O primeiro livro aborda várias das questões filosóficas ou conceituais e muitas das possibilidades de repensar serão familiares a quem conhece Análise do Comportamento ou o trabalho de Arthur Bentley. Contudo, o livro trás uma novidade: ele repensa a filosofia ocidental em termos de consequências sociais do uso da linguagem, aplicando isso na própria filosofia ocidental (Capítulo 5 e Apêndice). A única certeza ou verdade das palavras é o que as pessoas fazem quando falamos, como elas aprenderam a responder. Pensando dessa forma o objetivo difuso da filosofia ocidental tem sido desde sempre prover argumentos de como as palavras e teorias podem ser ditas para serem a mais certa verdade.

O segundo livro faz o caminho de integrar o que nós sabemos sobre o comportamento das pessoas em todas as ciências sociais e na Análise do Comportamento. Eu também uso esse livro como um livro didático para ensinar análise do comportamento social. Para um analista do comportamento é necessário ir além das micro-contingências da pesquisa com animais e olhar mais amplamente para as relações contingentes menos bem definidas entre os nossos contextos de vida e como nós nos comportamentos (claro, sem negar as micro-contingências presentes).

Então revisei o que nós sabemos sobre os contextos mais amplos das relações sociais, os contextos para as muitas práticas culturais, os efeitos de diferentes contextos econômicos, os contextos de vida que provêm diferentes oportunidades para pessoas diferentes, e os efeitos dos contextos históricos. Há ainda a revisão do que nós sabemos sobre os contextos de onde cada linguagem surgiu, o que vai bem além das categorias de comportamento verbal de Skinner e que eu acho muito mais prática e útil para a linguagem da vida real ou para a análise do discurso. Eu então aplico isso de uma forma mais radical para contextos externos ao pensamento e como o pensar é na verdade observável se nós o tratarmos como contingências verbais.

 

6 – Você acabou de publicar o terceiro livro “How to Rethink Mental Illness” (Como repensar as doenças mentais, sem tradução para o Brasil). Você poderia nos contar sobre as suas concepções sobre saúde mental?

Esse livro segue os outros dois livros ao expandir o que nós entendemos pelo ambiente em que as pessoas estão inseridas e aplicamos isso às questões de saúde mental. O comportamento das pessoas é modelado pelos seus ambientes, então os comportamentos relativos às doenças mentais são presumivelmente modelados por ambientes ruins. Se nós queremos mudar esses comportamentos, nós temos que mudar os ambientes em que esses ocorrem. O conceito é antigo: os comportamentos considerados doença mental são apenas comportamentos normais que todos nós fazemos, mas eles se tornaram errados ou exagerados por conta de ambientes ruins e em algum momento se tornaram disfuncionais.
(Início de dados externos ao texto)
(** C6.  The table a meter's entities come from is chosen by its
    measurement type alone: a meter of type ["ELECTRICITY"] gets
    [ELECTRICITY_SENSORS], one of type ["GAS"] gets [GAS_SENSORS], and
    two meters of one type get the same table.  The entities a setup
    builds on the coordinator of such a meter are exactly those of the
    descriptions of its table and of the keys of these descriptions
    that are in the meter's first reading: every entity of the setup
    comes from the table of its meter, on a key that is in the reading,
    and every description of the table gets an entity for each of its
    keys that is in the reading. *)
Theorem setup_table_by_measurement_type entry w rs a :
  reachable w ->
  first_fetches (cloud w) (data_meters w) = Some (rs, a) ->
  (forall m, measurement_type m = "ELECTRICITY" ->
             select_sensors m = Some ElectricityTable)
  /\ (forall m, measurement_type m = "GAS" ->
                select_sensors m = Some GasTable)
  /\ (forall m1 m2, measurement_type m1 = measurement_type m2 ->
                    select_sensors m1 = select_sensors m2)
  /\ exists es,
       added (async_setup_entry entry w).2 = added w ++ [(es, false)]
       /\ (forall e, In e es ->
             exists i m r j d,
               data_meters w !! i = Some m
               /\ rs !! i = Some r
               /\ coordinator e = length (heap w) + i
               /\ ((measurement_type m = "ELECTRICITY"
                    /\ entity_description e = (ElectricityTable, j)
                    /\ ELECTRICITY_SENSORS !! j = Some d)
                   \/ (measurement_type m = "GAS"
                       /\ entity_description e = (GasTable, j)
                       /\ GAS_SENSORS !! j = Some d))
               /\ In (data_key e) (key d :: alternative_keys d)
               /\ is_Some (values r !! data_key e))
       /\ (forall i m r t ds,
             data_meters w !! i = Some m ->
             rs !! i = Some r ->
             (measurement_type m = "ELECTRICITY"
              /\ t = ElectricityTable /\ ds = ELECTRICITY_SENSORS)
             \/ (measurement_type m = "GAS"
                 /\ t = GasTable /\ ds = GAS_SENSORS) ->
             forall e,
               In e es /\ coordinator e = length (heap w) + i
               <-> exists j d k,
                     ds !! j = Some d
                     /\ In k (key d :: alternative_keys d)
                     /\ is_Some (values r !! k)
                     /\ e = DiscovergySensor_attrs k (t, j) d m
                              (length (heap w) + i)).
Proof.
  intros Hreach Hf.
  pose proof (reachable_tables _ Hreach) as Htab.
  injection Htab as Hg He.
  split. { intros m Hmt. apply select_sensors_Some. by left. }
  split. { intros m Hmt. apply select_sensors_Some. by right. }
  split. { intros m1 m2 Hmt. unfold select_sensors. by rewrite Hmt. }
  rewrite (async_setup_entry_Ok _ _ _ _ Hf). simpl.
  eexists. split; [done|]. split.
  - intros e
      (i & m & r & t & j & d & k & Hm & Hr & Ht & Hd & Hk & Hin & ->)
        %in_setup_entities_inv.
    exists i, m, r, j, d. simpl. repeat split; try done.
    apply select_sensors_Some in Ht as [[Hmt ->]|[Hmt ->]]; simpl in Hd.
    + left. by rewrite He in Hd.
    + right. by rewrite Hg in Hd.
  - intros i m r t ds Hm Hr Hsel e.
    assert (select_sensors m = Some t /\ table t w = ds) as [Ht Hds].
    { destruct Hsel as [(Hmt & -> & ->)|(Hmt & -> & ->)];
        (split; [apply select_sensors_Some; tauto|done]). }
    split.
    + intros
        [(i' & m' & r' & t' & j & d & k & Hm' & Hr' & Ht' & Hd & Hk & Hin
            & ->)%in_setup_entities_inv Hco].
      simpl in Hco. assert (i' = i) as -> by lia.
      rewrite Hm in Hm'. injection Hm' as <-.
      rewrite Hr in Hr'. injection Hr' as <-.
      rewrite Ht in Ht'. injection Ht' as <-.
      exists j, d, k. by rewrite <- Hds.
    + intros (j & d & k & Hd & Hk & Hin & ->). split; [|done].
      apply in_setup_entities. exists i, m, r.
      split; [done|]. split; [done|].
      apply in_sensors_for_meter. exists t, j, d, k.
      rewrite Hds. split_and!; try done.
      by apply bool_decide_eq_true.
Qed.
Por isso, os truques são primeiro descrever os comportamento tipicamente rotulados como sendo “problemas de saúde mental”, depois descrever os ambientes nos comportamentos comuns de “doença mental” surgem e, por último, descrever as relações funcionais comuns que existem entre esses dois.

Para esses comportamentos, eu “desconstruí” o DSM para encontrar todos os comportamentos que são listados como critério diagnóstico das principais doenças do DSM. Isso me possibilitou ver os comportamentos que realmente são observados e usados nos diagnósticos. Como o esperado, a maioria deles são comportamentos comuns, mas que estão em um ambiente conflituoso e também se apresentam de forma crônica ou se tornam exagerados. Também fui capaz de sugerir a tentativa de um novo caminho para agrupar esses comportamentos “brutos”: em 9 grupos funcionais ao invés de agrupamentos baseados na doença ou na topografia dos comportamentos como acontece no DSM.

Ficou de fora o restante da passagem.